For this question you should use the "Colleges 2019" data set, which contains information on all primarily undergraduate colleges in the United States during the 2019-20 academic year. You should notice that several variables include missing data. For simplicity, I'll ask you to create a model fitting pipeline aimed at predicting the median salary of a college's alumni 10 years after graduation, Salary10yr_median, using the school's cost, average faculty salary, region, and median ACT score. The data needed for this pipeline are created below.
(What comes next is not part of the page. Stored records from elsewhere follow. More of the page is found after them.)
Lemma foldl_keep_absent kvs : ∀ acc k,
  k ∉ kvs.*1 → foldl keep acc kvs !! k = acc !! k.
Proof.
  induction kvs as [|[k' v] kvs IH]; intros acc k Hk; simpl; [done|].
  simpl in Hk. apply not_elem_of_cons in Hk as [Hne Hk].
  rewrite IH by done. unfold keep; simpl. case_bool_decide; [|done].
  by apply lookup_insert_ne.
Qed.

Lemma foldl_keep_present kvs : ∀ acc k v,
  NoDup kvs.*1 → (k, v) ∈ kvs → k ∉ excluded_keys →
  foldl keep acc kvs !! k = Some v.
Proof.
  induction kvs as [|[k' v'] kvs IH]; intros acc k v Hnd Hin Hk; simpl.
  - by apply elem_of_nil in Hin.
  - simpl in Hnd. apply NoDup_cons in Hnd as [Hfresh Hnd].
    apply elem_of_cons in Hin as [Heq|Hin].
    + injection Heq as <- <-. rewrite foldl_keep_absent by done.
      unfold keep; simpl. rewrite bool_decide_true by done.
      apply lookup_insert_eq.
    + by apply IH.
Qed.

(** The metadata contents, key by key. *)
Lemma copied_lookup opts k :
  copied opts !! k = if bool_decide (k ∈ excluded_keys) then None else opts !! k.
Proof.
  unfold copied. case_bool_decide as Hk.
  - by rewrite foldl_keep_excluded.
  - destruct (opts !! k) as [v|] eqn:Hv.
    + apply foldl_keep_present; [apply NoDup_fst_map_to_list| |done].
      by apply elem_of_map_to_list.
    + rewrite foldl_keep_absent; [done|].
      intros Hin. apply not_elem_of_dom in Hv. apply Hv.
      apply elem_of_dom. apply list_elem_of_fmap in Hin as [[k' v] [-> Hin]].
      apply elem_of_map_to_list in Hin. by exists v.
Qed.

Lemma excluded_keys_spec k :
  k ∈ excluded_keys ↔ k = "image_version" ∨ k = "docker_registry_url".
Proof.
  unfold excluded_keys. rewrite !elem_of_cons, elem_of_nil. tauto.
Qed.

Lemma copied_dom opts :
  dom (copied opts) = dom opts ∖ {["image_version"; "docker_registry_url"]}.
Proof.
  apply set_eq. intros k.
  rewrite elem_of_difference, !elem_of_dom, copied_lookup.
  rewrite elem_of_union, !elem_of_singleton.
  case_bool_decide as Hk; rewrite excluded_keys_spec in Hk.
  - split; [by intros [? ?]|]. intros [_ Hn]. tauto.
  - split; [|by intros [? _]]. intros Hs. split; [done|]. tauto.
Qed.

Lemma copied_empty : copied ∅ = ∅.
Proof. unfold copied. by rewrite map_to_list_empty. Qed.

(** A reference in use is not the next one handed out. *)
Lemma live_not_fresh (h : heap) l d : h !! l = Some d → l ≠ fresh (dom h).
Proof.
  intros Hl ->. apply (is_fresh (dom h)). apply elem_of_dom. by exists d.
Qed.

Lemma fresh_not_live (h : heap) : h !! fresh (dom h) = None.
Proof. apply not_elem_of_dom. apply is_fresh. Qed.

(** The sanitizer, run on a live dictionary. *)
Lemma build_metadata_run w options opts :
  objects w !! options = Some opts →
  _build_docker_image_event_metadata options w =
    (Returned (fresh (dom (objects w))),
     set_objects (<[fresh (dom (objects w)) := copied opts]> (objects w)) w).
Proof.
  intros Hl. unfold _build_docker_image_event_metadata.
  set (r := fresh (dom (objects w))).
  assert (Hne : r ≠ options) by (symmetry; by eapply live_not_fresh).
  erewrite (bind_returned new_dict) by reflexivity. fold r.
  erewrite bind_returned
    by (apply items_live; simpl; rewrite lookup_insert_ne; done).
  erewrite bind_returned by (apply copy_loop; simpl; apply lookup_insert_eq).
  simpl. by rewrite insert_insert_eq.
Qed.
End Running.

(** * Running the translators *)

Section Translating.
Context {Event : Type}.
Implicit Types (w : world Event) (l r : loc) (d opts : dict).

Lemma translate_image_requested_run w options opts :
  objects w !! options = Some opts →
  translate_image_requested options w =
    (Returned (DockerImageRequested.Build
       (image_name_of (get_or_none opts "variant")
                      (get_or_none opts "python_version"))
       (get_or_none opts "image_version")
       (fresh (dom (objects w)))),
     set_objects (<[fresh (dom (objects w)) := copied opts]> (objects w)) w).
Proof.
  intros Hl. unfold translate_image_requested.
  erewrite bind_returned by (by apply build_metadata_run).
  assert (Hl' : objects (set_objects
      (<[fresh (dom (objects w)) := copied opts]> (objects w)) w) !! options
      = Some opts).
  { simpl. rewrite lookup_insert_ne; [done|].
    symmetry. by eapply live_not_fresh. }
  do 4 (erewrite bind_returned by (by apply get_live)).
  reflexivity.
Qed.

Lemma translate_image_push_requested_run w options opts :
  objects w !! options = Some opts →
  translate_image_push_requested options w =
    (Returned (DockerImagePushRequested.Build
       (image_name_of (get_or_none opts "variant")
                      (get_or_none opts "python_version"))
       (get_or_none opts "image_version")
       (image_url_of (get_or_none opts "docker_registry_url")
          (image_name_of (get_or_none opts "variant")
                         (get_or_none opts "python_version"))
          (get_or_none opts "image_version"))
       (get_or_none opts "docker_registry_url")
       (fresh (dom (objects w)))),
     set_objects (<[fresh (dom (objects w)) := copied opts]> (objects w)) w).
Proof.
  intros Hl. unfold translate_image_push_requested.
  erewrite bind_returned by (by apply build_metadata_run).
  assert (Hl' : objects (set_objects
      (<[fresh (dom (objects w)) := copied opts]> (objects w)) w) !! options
      = Some opts).
  { simpl. rewrite lookup_insert_ne; [done|].
    symmetry. by eapply live_not_fresh. }
  do 5 (erewrite bind_returned by (by apply get_live)).
  reflexivity.
Qed.

(** ** The claims about the sanitizer *)

(** C1.  Run on any options dictionary, [_build_docker_image_event_metadata]
    returns a dictionary whose keys are the keys of the options without
    ["image_version"] and ["docker_registry_url"], each bound to the value
    the options bind it to; from empty options it returns an empty
    dictionary. *)
Theorem metadata_keys_are_options_minus_excluded w options opts :
  objects w !! options = Some opts →
  ∃ result w' md,
    _build_docker_image_event_metadata options w = (Returned result, w') ∧
    objects w' !! result = Some md ∧
    dom md = dom opts ∖ {["image_version"; "docker_registry_url"]} ∧
    (∀ k, k ∈ dom md → md !! k = opts !! k) ∧
    (opts = ∅ → md = ∅).
Proof.
  intros Hl. rewrite (build_metadata_run _ _ _ Hl).
  eexists _, _, (copied opts). split; [reflexivity|].
  split; [simpl; apply lookup_insert_eq|].
  split; [apply copied_dom|]. split.
  - intros k Hk. apply elem_of_dom in Hk as [v Hv].
    rewrite copied_lookup in Hv |- *. by case_bool_decide.
  - intros ->. apply copied_empty.
Qed.

(** C8.  [_build_docker_image_event_metadata] leaves the options as they
    were: after the call the options reference holds the same dictionary,
    the result is a reference that was not in use before (so it is not the
    options), no other object has changed, and neither the wiring nor the
    publish trace has. *)
Theorem metadata_construction_has_no_side_effect w options opts :
  objects w !! options = Some opts →
  ∃ result w',
    _build_docker_image_event_metadata options w = (Returned result, w') ∧
    objects w' !! options = Some opts ∧
    result ≠ options ∧
    objects w !! result = None ∧
    (∀ l, l ≠ result → objects w' !! l = objects w !! l) ∧
    enabled w' = enabled w ∧
    emitted w' = emitted w.
Proof.
  intros Hl. rewrite (build_metadata_run _ _ _ Hl).
  assert (Hne : fresh (dom (objects w)) ≠ options)
    by (symmetry; by eapply live_not_fresh).
  eexists _, _. split; [reflexivity|]. simpl.
  split; [by rewrite lookup_insert_ne|].
  split; [done|]. split; [apply fresh_not_live|].
  split; [|done]. intros l Hl'. by rewrite lookup_insert_ne.
Qed.

(** ** The claims about the translators *)

(** C2.  From any options dictionary the image-requested translation
    builds an event whose version is the ["image_version"] option ([None]
    when the key is absent), whose name is ["licdata-"], the variant,
    ["-python"] and the Python version (plain concatenation when both are
    strings), and whose metadata is what
    [_build_docker_image_event_metadata] returns for these options.  For
    the options of the spec's example the name is
    ["licdata-slim-python3.12"], the version ["1.0"], and the metadata has
    no ["image_version"]. *)
Theorem translate_image_requested_correct w options opts :
  objects w !! options = Some opts →
  ∃ ev w' md,
    translate_image_requested options w = (Returned ev, w') ∧
    DockerImageRequested.image_version ev
      = default VNone (opts !! "image_version") ∧
    DockerImageRequested.image_name ev
      = "licdata-" +:+ py_format (default VNone (opts !! "variant")) +:+
        "-python" +:+ py_format (default VNone (opts !! "python_version")) ∧
    (∀ variant python_version,
       opts !! "variant" = Some (VStr variant) →
       opts !! "python_version" = Some (VStr python_version) →
       DockerImageRequested.image_name ev
         = "licdata-" +:+ variant +:+ "-python" +:+ python_version) ∧
    _build_docker_image_event_metadata options w
      = (Returned (DockerImageRequested.metadata ev), w') ∧
    objects w' !! DockerImageRequested.metadata ev = Some md ∧
    dom md = dom opts ∖ {["image_version"; "docker_registry_url"]} ∧
    (∀ k, k ∈ dom md → md !! k = opts !! k) ∧
    (opts = image_requested_example →
       DockerImageRequested.image_name ev = "licdata-slim-python3.12" ∧
       DockerImageRequested.image_version ev = VStr "1.0" ∧
       md !! "image_version" = None).
Proof.
  intros Hl. rewrite (translate_image_requested_run _ _ _ Hl).
  rewrite (build_metadata_run _ _ _ Hl).
  eexists _, _, (copied opts). split; [reflexivity|]. simpl.
  split; [done|]. split; [done|]. split.
  { intros variant python_version Hv Hp.
    unfold image_name_of, get_or_none. by rewrite Hv, Hp. }
  split; [done|]. split; [apply lookup_insert_eq|].
  split; [apply copied_dom|]. split.
  - intros k Hk. apply elem_of_dom in Hk as [v Hv].
    rewrite copied_lookup in Hv |- *. by case_bool_decide.
  - intros ->. split; [reflexivity|]. split; [reflexivity|].
    by rewrite copied_lookup.
Qed.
  • Create a pipeline similar to the example immediately prior to this question that standardizes numeric predictors, applies simple mean imputation to numeric predictors with missing data, and applies one-hot-encoding to the predictor 'Region' before fitting a $k$-nearest neighbors model with n_neighbors = 10 and uniform weighting. Print the cross-validated score (using the default metric of $R^2$ and 5-fold cross-validation) of the model using this pipeline.
In [16]:
## Import data set w/ missing values
c19 = pd.read_csv("https://remiller1450.github.io/data/Colleges2019.csv")

## Remove rows with missing outcome
c19 = c19[c19.Salary10yr_median.notnull()]

## Seperate predictors and outcome
c19_y = c19['Salary10yr_median']
c19_X = c19[['Cost','Avg_Fac_Salary','Region','ACT_median']]

## Note that some data are missing
c19_X.isna().sum()
Out[16]:
Cost               39
Avg_Fac_Salary      6
Region              0
ACT_median        432
dtype: int64

Part 5 - Application/Challenge¶

Question #4 (challenge)¶

For the final part of this lab you are to build your own kNN classifier using feature engineering and preprocessing strategies of your choosing. You should optimize your classifier's performance, measured by the F1-score, using cross-validation. And you should report the final performance of your classifier on the test set.

As a benchmark, preprocessing with max-absolute scaling before fitting a kNN classifier with 15 neighbors using the predictors defined earlier in this lab, along with two additional features related to capitalization and non-alphanumeric characters, achieves a cross validated F1-score of approximately 0.90 (and a cross-validated accuracy of roughly 97%). To get full credit for this question, you must beat this benchmark F1-score (assessed via cross-validation on the training set, since you should only use the test set for final evaluation).

Hint: I encourage you to look at this list of string methods. In particular, you might find isalpha, isupper, and endswith('!') to be useful in reaching the benchmark.